An injunction is a specific order of the Court forbidding the commission of a wrong threatened or the continuance of a wrongful course of action already begun. The law relating to injunction is contained in Specific Relief Act and Civil Procedure Code. Civil Procedure Code deals only with temporary injunctions. It is an ad interim injunction. Its object is to keep matters in status quo until final disposal of the suit.
Temporary Injunction in Civil Procedure Code
In CPC it is found in Sections 94(c) and Order 39 Rule 1 to 5. As per Section 94, in order to prevent the ends of justice from being defeated the Court may grant a temporary injunction. This section further goes to say that if the order is disobeyed the Court can commit the person guilty thereof to the civil prison and order that his property be attached and sold.See also Order 39 Rule 2A.

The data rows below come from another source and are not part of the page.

(** X20: while the session is Idle nothing is scheduled.  In every
    reachable Idle state no timer is pending and none is listed, so a late
    timer event changes nothing; a frame leaves no key highlighted,
    whatever the clock says; and stopping again changes nothing. *)
Theorem X20_idle_has_nothing_pending (st : Session) :
  reachable st ->
  isPlaying st = false ->
  timers st = ∅
  /\ playbackTimers st = []
  /\ (forall id, sessionStep st (TimerFired id) = st)
  /\ (forall now, activeMidiSet (sessionStep st (Frame now)) = ∅)
  /\ stopPlayback st = st.
Proof.
  intros Hr Hp. destruct (reachable_wellFormed st Hr) as (W1 & _ & W3 & _).
  assert (Ht : timers st = ∅).
  { apply map_eq. intros id. rewrite lookup_empty.
    destruct (timers st !! id) eqn:Hid; [|reflexivity].
    exfalso. assert (Hin : In id (playbackTimers st)).
    { apply W1. rewrite Hid. eexists. reflexivity. }
    rewrite (W3 Hp) in Hin. destruct Hin. }
  split; [exact Ht|]. split; [exact (W3 Hp)|]. split; [|split].
  - intros id. cbn [sessionStep]. unfold fireTimer. rewrite Ht, lookup_empty.
    reflexivity.
  - intros now. cbn [sessionStep]. rewrite Hp. unfold updateActiveNotes.
    rewrite Hp. cbn [negb]. open_session st. reflexivity.
  - unfold stopPlayback, clearPlayback. pose proof (W3 Hp) as Hids. clear W1 W3.
    open_session st.
    cbn [isPlaying timers playbackTimers setPlayback setTimers nextTimerId
           phraseStart selectedMode selectedMeter bpm difficulty noteEvents
           activeMidiSet progress pianoSampler samplerLoaded rng pendingStarts
           audioLog] in *.
    subst. reflexivity.
Qed.

Lemma X20_idle_witness :
  timers (run playingSession [StopCalled]) = ∅.
Proof.
  assert (Hr : reachable (run playingSession [StopCalled])).
  { exists sevenths, [AudioEnsured; SamplerLoadedEv; StartCalled; StartResumed 1000; StopCalled].
    reflexivity. }
  assert (Hp : isPlaying (run playingSession [StopCalled]) = false)
    by (vm_compute; reflexivity).
  exact (proj1 (X20_idle_has_nothing_pending _ Hr Hp)).
Defined.

(** ** Generated phrases and the keyboard *)

Lemma PIANO_KEYS_midis : map keyMidi PIANO_KEYS = seqZ 21 88.
Proof. vm_compute. reflexivity. Qed.

Lemma key_of_midi (m : Z) :
  21 <= m <= 108 -> exists k, In k PIANO_KEYS /\ keyMidi k = m.
Proof.
  intros Hm.
  assert (Hin : In m (map keyMidi PIANO_KEYS)).
  { rewrite PIANO_KEYS_midis. apply list_elem_of_In, elem_of_seqZ. lia. }
  apply in_map_iff in Hin as (k & Hk & Hin). exists k. split; assumption.
Qed.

Extent of order of Temporary Injunction
As per Section 37 of the Specific Relief Act, temporary injunction may contiue until the further orders of the Court.
When to be granted
Order 39 Rule 1 of the CPC provides the cases in which a temporary injunction may be granted. The Court may grant the relief in cases where:
(1)a property in dispute is in danger of-being wasted, damaged, alienated, sold
(2) when the defendant threatens or intends to remove or dispose of his property with a view to defraud creditors
(3) when defendant threatens to dispossess the plaintiff or causes injury to the plaintiff in relation to any property in dispute.
Other Basic Conditions
The judicial precedents have set up some basic conditions to be satisfied for the grant of preventive relief of injunction. They are (1) Prima facie case, (2) Irreparable injury, (3) Balance of convenience. The applicant must prove the existence of a prima facie right in his favour. The court must be satisfied that there is every probability tilting in his favour. The party must argue that there is serious question to be tried if the test of 'prima facie' is satisfied. The applicant must satisfy the Court that an order is highly necessary without which a right accried in favour of the party concerned cannpt be protected from injury and which is also not compesable. By satisfying these conditions the party can very well argue that the balance of convenience is in his favour.
The power of injunction is a preventive relief and it should not be granted as a matter of right unless the above conditions are satisfied.